Having decided to start blogging to help focus my professional reflection I suppose that I should articulate a little bit about what my teaching actually is. I’ve spoken in person to people about various parts of my perspective on teaching but have never gathered it all together in one place. So here goes…

My ambition is for the following outcomes for every pupil in my classes:

1. Able to apply algorithms to solve standard problems

2. Have confidence to attempt to apply knowledge to non-routine problems

3. Understand the concepts underpinning the topic

4. Have some sort of idea of why we are studying the topic

5. Enjoy the experience

I make no claims that all 5 outcomes are met, even most of the time for most of the pupils. I do, however, feel that what I do has a positive impact. My exam results have shown a positive trend, across various levels for a number of years. Pupil and parent feedback has been positive. Some might ask if all of the above is important. I don’t know if there is an absolute truth to it all. To me the above is important - that is why I aspire for it.

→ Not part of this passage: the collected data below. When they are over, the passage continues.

(* ===== verification/NetProps.v ===== *)
(** * What the sockets promise

    Every smoltcp socket that a socket or a listening queue refers to is in the socket
    set, is of the right kind and belongs to it alone, so that no operation meets a
    dangling handle; the listening table holds exactly the ports of the listening
    sockets.  The laws of [Smoltcp] are what the crate documents: a new handle is not
    in use, a connected socket has two endpoints, and polling an interface only calls
    back and lets the sockets evolve. *)

From S2P Require Import Prelude Net.

Open Scope Z_scope.

(** ** Laws of the stack *)

Definition has_kind {T U} (s : gmap Z (sock T U)) (h : Z) (udp : bool) : Prop :=
  match s !! h with Some (STcp _) => udp = false | Some (SUdp _) => udp = true | None => False end.
Definition evolves {T U} (s s' : gmap Z (sock T U)) : Prop :=
  ∀ h udp, has_kind s h udp ↔ has_kind s' h udp.

Class SmoltcpLaws T U I `{Smoltcp T U I} := {
  new_handle_fresh (s : gmap Z (sock T U)) : s !! new_handle s = None;
  connect_endpoints b i r l (t t' : T) :
    t_connect b i r l t = (inl (), t') → is_Some (t_local t') ∧ is_Some (t_remote t');
  connected_endpoints (t : T) :
    past_handshake (t_state t) = true → t_state t ≠ Closed → is_Some (t_local t) ∧ is_Some (t_remote t);
  iface_poll_only b cb i (P : gmap Z (sock T U) * ListenTable → Prop) :
    (∀ src dst x, P x → P (cb src dst x)) → (∀ s s' tab, evolves s s' → P (s, tab) → P (s', tab)) →
    ∀ x, P x → P (iface_poll b cb i x).2
}.

Section props.
Context {T U I : Type} `{SmoltcpLaws T U I}.
Notation net := (net T U I).
Notation netm := (netm T U I).
Notation sset := (gmap Z (sock T U)).
Implicit Types n : net.

(** ** Weakest preconditions *)

(** No panic, and [Q] of a result, [E] of an error. *)
Definition wp {A} (m : netm A) (Q : A → net → Prop) (E : AxError → net → Prop) (n : net) : Prop :=
  match m n with (Ok a, n') => Q a n' | (Err e, n') => E e n' | (Panic, _) => False end.

Lemma nwp_bind {A B} (m : netm A) (f : A → netm B) Q E n :
  wp m (λ a n', wp (f a) Q E n') E n → wp (m ≫= f) Q E n.
Proof. unfold wp, mbind, netm_bind. by destruct (m n) as [[a|e|] n']. Qed.
Lemma wp_ret {A} (a : A) Q E n : Q a n → wp (mret a) Q E n.
Proof. done. Qed.
Lemma wp_gets {A} (f : net → A) Q E n : Q (f n) n → wp (gets f) Q E n.
Proof. done. Qed.
Lemma wp_puts f (Q : unit → net → Prop) E n : Q () (f n) → wp (puts f) Q E n.
Proof. done. Qed.
Lemma wp_fail {A} e (Q : A → net → Prop) E n : E e n → wp (nfail e) Q E n.
Proof. done. Qed.
Lemma wp_attempt {A} (m : netm A) Q E n :
  wp m (λ a, Q (inl a)) (λ e, Q (inr e)) n → wp (attempt m) Q E n.
Proof. unfold wp, attempt. by destruct (m n) as [[a|e|] n']. Qed.
Lemma nwp_mono {A} (m : netm A) (Q Q' : A → net → Prop) (E E' : AxError → net → Prop) n :
  wp m Q E n → (∀ a n', Q a n' → Q' a n') → (∀ e n', E e n' → E' e n') → wp m Q' E' n.
Proof. unfold wp. destruct (m n) as [[a|e|] n']; auto. Qed.

(** ** Who holds a handle *)

Inductive owner := OTcp (id : Z) | OQueue (port : Z) | OUdp (id : Z).
Definition owner_udp (o : owner) : bool := match o with OUdp _ => true | _ => false end.
Definition owns (n : net) (o : owner) (h : Z) : Prop :=
  match o with
  | OTcp id => ∃ s, n_tcp n !! id = Some s ∧ tcp_handle s = Some h
  | OQueue p => ∃ e, n_table n !! p = Some e ∧ h ∈ syn_queue e
  | OUdp id => ∃ s, n_udp n !! id = Some s ∧ udp_handle s = h
  end.
Definition queues_ok (tab : ListenTable) : Prop :=
  ∀ p e, tab !! p = Some e → NoDup (syn_queue e) ∧ (length (syn_queue e) ≤ LISTEN_QUEUE_SIZE)%nat.

Record own_inv (n : net) : Prop := {
  oi_live o h : owns n o h → has_kind (n_set n) h (owner_udp o);
  oi_inj o o' h : owns n o h → owns n o' h → o = o';
  oi_queues : queues_ok (n_table n)
}.

(** A step after which an owner holds what it held before, or one handle that nobody
    else held. *)
Lemma own_step n n' (new : option (owner * Z)) :
  own_inv n →
  (∀ o h, owns n' o h → owns n o h ∨ new = Some (o, h)) →
  (∀ o h, new = Some (o, h) → has_kind (n_set n') h (owner_udp o) ∧ ∀ o', owns n o' h → o' = o) →
  (∀ o h, owns n' o h → owns n o h → has_kind (n_set n) h (owner_udp o) → has_kind (n_set n') h (owner_udp o)) →
  queues_ok (n_table n') → own_inv n'.
Proof.
  intros [Hl Hi _] Hown Hnew Hset Hq. split; [| |done].
  - intros o h Ho. destruct (Hown _ _ Ho) as [Ho'|Ho']; [by eauto|]. by apply Hnew.
  - intros o o' h Ho Ho'. destruct (Hown _ _ Ho) as [Ha|Ha], (Hown _ _ Ho') as [Hb|Hb]; [eauto| | |congruence].
    + by apply (Hnew _ _ Hb).
    + symmetry. by apply (Hnew _ _ Ha).
Qed.
Lemma own_weaken n n' :
  own_inv n → (∀ o h, owns n' o h → owns n o h) →
  (∀ h udp, has_kind (n_set n) h udp → has_kind (n_set n') h udp) →
  queues_ok (n_table n') → own_inv n'.
Proof. intros Hn Ho Hs Hq. apply (own_step n n' None); eauto; done. Qed.

(** ** The invariant *)

(** [b] is a socket in the middle of [update_state], [x] a port whose entry has lost
    or not yet got its socket. *)
Definition listens (n : net) (id p : Z) : Prop :=
  ∃ s, n_tcp n !! id = Some s ∧ tcp_st s = STATE_LISTENING ∧ ep_port (tcp_local_addr s) = p.
Definition state_ok (b : option Z) (id : Z) (s : TcpSocket) : Prop :=
  (tcp_st s = STATE_BUSY → b = Some id) ∧
  (tcp_st s = STATE_CONNECTING ∨ tcp_st s = STATE_CONNECTED → is_Some (tcp_handle s)).

Record ninv (b x : option Z) (n : net) : Prop := {
  ni_own : own_inv n;
  ni_curr : PORT_START ≤ n_curr n ≤ PORT_END;
  ni_state id s : n_tcp n !! id = Some s → state_ok b id s;
  ni_listens id p : listens n id p → is_Some (n_table n !! p) ∧ x ≠ Some p;
  ni_unique id id' p : listens n id p → listens n id' p → id = id';
  ni_table p : is_Some (n_table n !! p) → x = Some p ∨ ∃ id, listens n id p
}.

(** Changes of the socket set and of the queues only. *)
Lemma ninv_sets b x n n' :
  ninv b x n → own_inv n' → n_tcp n' = n_tcp n → n_curr n' = n_curr n →
  (∀ p, is_Some (n_table n' !! p) ↔ is_Some (n_table n !! p)) → ninv b x n'.
Proof.
  intros [Ho Hc Hs Hl Hu Ht] Ho' Et Ec Hd.
  assert (∀ id p, listens n' id p ↔ listens n id p) as El by (intros; unfold listens; by rewrite Et).
  split; [done|by rewrite Ec|rewrite Et; eauto| | |].
  - intros id p Hp%El. rewrite Hd. eauto.
  - intros id id' p H1%El H2%El. eauto.
  - intros p Hp%Hd. destruct (Ht p Hp) as [?|[id ?]]; [eauto|]. right. exists id. by apply El.
Qed.

(** ** The socket set *)

Lemma has_kind_insert_same (s : sset) h x udp h' :
  has_kind s h udp → has_kind (<[h := x]> s) h udp → ∀ b, has_kind s h' b → has_kind (<[h := x]> s) h' b.
Proof.
  intros Hk Hx b Hb. destruct (decide (h' = h)) as [->|Hn].
  - assert (b = udp) as ->; [|done]. unfold has_kind in *. by repeat case_match; simplify_eq.
  - unfold has_kind in *. by rewrite lookup_insert_ne.
Qed.
Lemma has_kind_tcp (s : sset) h t : has_kind (<[h := STcp t]> s) h false.
Proof. unfold has_kind. by rewrite lookup_insert_eq. Qed.
Lemma has_kind_udp (s : sset) h u : has_kind (<[h := SUdp u]> s) h true.
Proof. unfold has_kind. by rewrite lookup_insert_eq. Qed.
Lemma has_kind_fresh (s : sset) x h b : has_kind s h b → has_kind (<[new_handle s := x]> s) h b.
Proof.
  intros Hb. unfold has_kind in *. rewrite lookup_insert_ne; [done|]. intros <-. by rewrite new_handle_fresh in Hb.
Qed.
Lemma get_tcp_sock_kind (s : sset) h : has_kind s h false → ∃ t, get_tcp_sock s h = Ok t.
Proof. unfold has_kind, get_tcp_sock. repeat case_match; naive_solver. Qed.
Lemma get_udp_sock_kind (s : sset) h : has_kind s h true → ∃ u, get_udp_sock s h = Ok u.
Proof. unfold has_kind, get_udp_sock. repeat case_match; naive_solver. Qed.
Lemma has_kind_get (s : sset) h t : get_tcp_sock s h = Ok t → has_kind s h false.
Proof. unfold has_kind, get_tcp_sock. repeat case_match; naive_solver. Qed.

(** A handle that nobody holds but that is in the set. *)
Lemma fresh_unowned n o : own_inv n → ¬ owns n o (new_handle (n_set n)).
Proof. intros Ho Hn. apply (oi_live _ Ho) in Hn. unfold has_kind in Hn. by rewrite new_handle_fresh in Hn. Qed.

Lemma ninv_set b x n s :
  ninv b x n → (∀ h udp, has_kind (n_set n) h udp → has_kind s h udp) → ninv b x (set_set s n).
Proof. intros Hn Hs. apply (ninv_sets b x n); try done. apply (own_weaken n); try done; apply Hn. Qed.

(** The set gets a socket; nothing else changes. *)
Definition adds (n : net) (h : Z) (n' : net) : Prop :=
  n' = set_set (n_set n') n ∧ has_kind (n_set n') h false ∧ ∀ o, ¬ owns n' o h.

Lemma wp_add_tcp b x n E :
  ninv b x n → wp (set_add (STcp tcp_new)) (λ h n', ninv b x n' ∧ adds n h n') E n.
Proof.
  intros Hn. split; [|split; [done|split; [apply has_kind_tcp|]]].
  - apply ninv_set; [done|]. intros. by apply has_kind_fresh.
  - intros o Ho. by apply (fresh_unowned n o (ni_own _ _ _ Hn)).
Qed.
Lemma wp_with_tcp {A} h (f : T → A) (Q : A → net → Prop) E n :
  has_kind (n_set n) h false → (∀ t, get_tcp_sock (n_set n) h = Ok t → Q (f t) n) → wp (with_tcp h f) Q E n.
Proof.
  intros [t Ht]%get_tcp_sock_kind HQ. unfold wp, with_tcp, lift, gets, mbind, netm_bind, mret, netm_ret.
  rewrite Ht. auto.
Qed.
Lemma wp_addr_tuple h t l r (Q : IpEndpoint * IpEndpoint → net → Prop) E n :
  get_tcp_sock (n_set n) h = Ok t → t_local t = Some l → t_remote t = Some r → Q (l, r) n →
  wp (get_addr_tuple h) Q E n.
Proof.
  intros Ht Hl Hr HQ. unfold wp, get_addr_tuple, lift, gets, mbind, netm_bind, mret, netm_ret. by rewrite Ht, Hl, Hr.
Qed.
Lemma wp_with_tcp_mut {A} b x h (f : T → A * T) (Q : A → net → Prop) E n :
  ninv b x n → has_kind (n_set n) h false →
  (∀ t a t', get_tcp_sock (n_set n) h = Ok t → f t = (a, t') → let n' := set_set (<[h := STcp t']> (n_set n)) n in
     ninv b x n' → Q a n') → wp (with_tcp_mut h f) Q E n.
Proof.
  intros Hn Hh HQ. destruct (get_tcp_sock_kind _ _ Hh) as [t Ht].
  unfold wp, with_tcp_mut, lift, gets, puts, mbind, netm_bind, mret, netm_ret. rewrite Ht.
  destruct (f t) as [a t'] eqn:Ef. eapply HQ; [done..|]. apply ninv_set; [done|].
  intros. eapply has_kind_insert_same; [exact Hh|apply has_kind_tcp|done].
Qed.
Lemma wp_with_udp_mut {A} b x h (f : U → A * U) (Q : A → net → Prop) E n :
  ninv b x n → has_kind (n_set n) h true →
  (∀ u a u', f u = (a, u') → let n' := set_set (<[h := SUdp u']> (n_set n)) n in ninv b x n' → Q a n') →
  wp (with_udp_mut h f) Q E n.
Proof.
  intros Hn Hh HQ. destruct (get_udp_sock_kind _ _ Hh) as [u Hu].
  unfold wp, with_udp_mut, lift, gets, puts, mbind, netm_bind, mret, netm_ret. rewrite Hu.
  destruct (f u) as [a u'] eqn:Ef. eapply HQ; [done|]. apply ninv_set; [done|].
  intros. eapply has_kind_insert_same; [exact Hh|apply has_kind_udp|done].
Qed.

(** ** Polling the interfaces *)

Lemma incoming_ninv b x n src dst :
  ninv b x n → let y := incoming_tcp_packet src dst (n_set n, n_table n) in
  ninv b x (set_set y.1 (set_ltable y.2 n)).
Proof.
  intros Hn. assert (ninv b x (set_set (n_set n) (set_ltable (n_table n) n))) as Hid by by destruct n.
  cbn. unfold incoming_tcp_packet. destruct (n_table n !! ep_port dst) as [e|] eqn:Ee; [|done].
  destruct (entry_can_accept e (ep_addr dst)); [|done]. cbn. case_decide as Hlen; [done|].
  destruct (t_listen (listen_endpoint e) tcp_new) as [t|]; [|done]. cbn.
  set (h := new_handle (n_set n)). destruct (oi_queues _ (ni_own _ _ _ Hn) _ _ Ee) as [Hnd Hle].
  assert (h ∉ syn_queue e) as Hh
    by (intros Hin; apply (fresh_unowned n (OQueue (ep_port dst)) (ni_own _ _ _ Hn)); by exists e).
  apply (ninv_sets b x n); [done| |done..|].
  - apply (own_step n _ (Some (OQueue (ep_port dst), h))); [apply Hn| | | |].
    + intros [id|p|id] h'; cbn; [eauto| |eauto]. intros (e' & He' & Hin).
      destruct (decide (p = ep_port dst)) as [->|Hp].
      * rewrite lookup_insert_eq in He'. simplify_eq. cbn in Hin. apply elem_of_app in Hin as [?|?%list_elem_of_singleton];
          [left; eauto|right; by subst].
      * rewrite lookup_insert_ne in He' by done. eauto.
    + intros o h' [= <- <-]. split; [apply has_kind_tcp|]. intros o' Ho'.
      by destruct (fresh_unowned n o' (ni_own _ _ _ Hn)).
    + intros o h' _ _. apply has_kind_fresh.
    + intros p e' He'. cbn in He'. destruct (decide (p = ep_port dst)) as [->|Hp].
      * rewrite lookup_insert_eq in He'. simplify_eq. cbn. rewrite length_app. cbn. split; [by apply NoDup_snoc|lia].
      * rewrite lookup_insert_ne in He' by done. by apply (oi_queues _ (ni_own _ _ _ Hn) p).
  - intros p. cbn. destruct (decide (p = ep_port dst)) as [->|Hp];
      [rewrite lookup_insert_eq, Ee; naive_solver|by rewrite lookup_insert_ne].
Qed.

I don’t believe that all lessons should follow the widely accepted template of starter, middle, plenary. I am more interested in the progression over a number of lessons. In my opinion successful Maths teaching is far too complicated to fit into an identikit template. For that reason I can’t describe what a ‘typical’ lesson would look like in my class. It can vary a lot. Sometimes there is a starter task, sometimes not. There is rarely a mention of a learning intention(a future blog post). There is sometimes a textbook although, increasingly frequently not.

There is nothing revolutionary about my approach to teaching. I simply want the students to do most of the thinking and most of the work. I really do view myself as being there to nudge and guide them in the correct direction. I’m not an a strong advocate of any particular approach. Usually I will introduce a topic through:

**Pupils draw conclusions by observing some pattern in a variety of cases**

E.g. sketching straight lines from a table of values and developing their own comprehension of y = mx + c. This task might be done in pairs or individual. Similar approaches for transformation of trig, quadratic and log graphs etc.

**Posing a number of problems pupils already understand while adding extension to introduce new topic**

E.g. For teaching area of a sector I would ask pupils to find area of a circle, semi-circle and circles with angles of 90, 45,60 and 120 degrees indicated. The key question in the task would be the next question. Where the angle is, say, 17 degrees. Pupil discussion and then whole class discussion would pull together and solidify what the pupils where meant to conclude.

**Direct instruction mixed with investigation/illustration**

E.g. I introduce exponential graphs through various practical ideas. One of which is to ask pupils to count the number of sections created for each fold of a piece of paper. Pupils often come up with y = 2^x and are able to graph it themselves with minimal input from me. I might prompt that we create a table of value and suggest testing when x = 0, 0.5, -1 etc.

**Engaging Real Life/Pseudo Real Life Scenario**

E.g. I will discuss a real life scenario and demonstrate a new skill which ties in. Dan Meyer has a nice idea on Standard Deviation which I adapted and often use. It starts with a game on guessing ages of celebrities. It leads to a teacher led conversation (with a lot of planned questioning) which results in the concept of Standard Deviation. http://blog.mrmeyer.com/2007/how-old-is-tiger-woods/

**Direct instruction**

The Ronseal approach - does what it says on the tin. ‘Here is some new material we have to learn’. Even with this approach I would try to bring it to life using Desmos/Autograph or Smartboard software.

Of course, a lot of the above applies when introducing a new idea. A lot of lessons are follow up lessons where we are consolidating or adding a slight extension. In essence though I do find that kids ‘get it’ more when they have participated through some form of directed activity rather than just been lectured to.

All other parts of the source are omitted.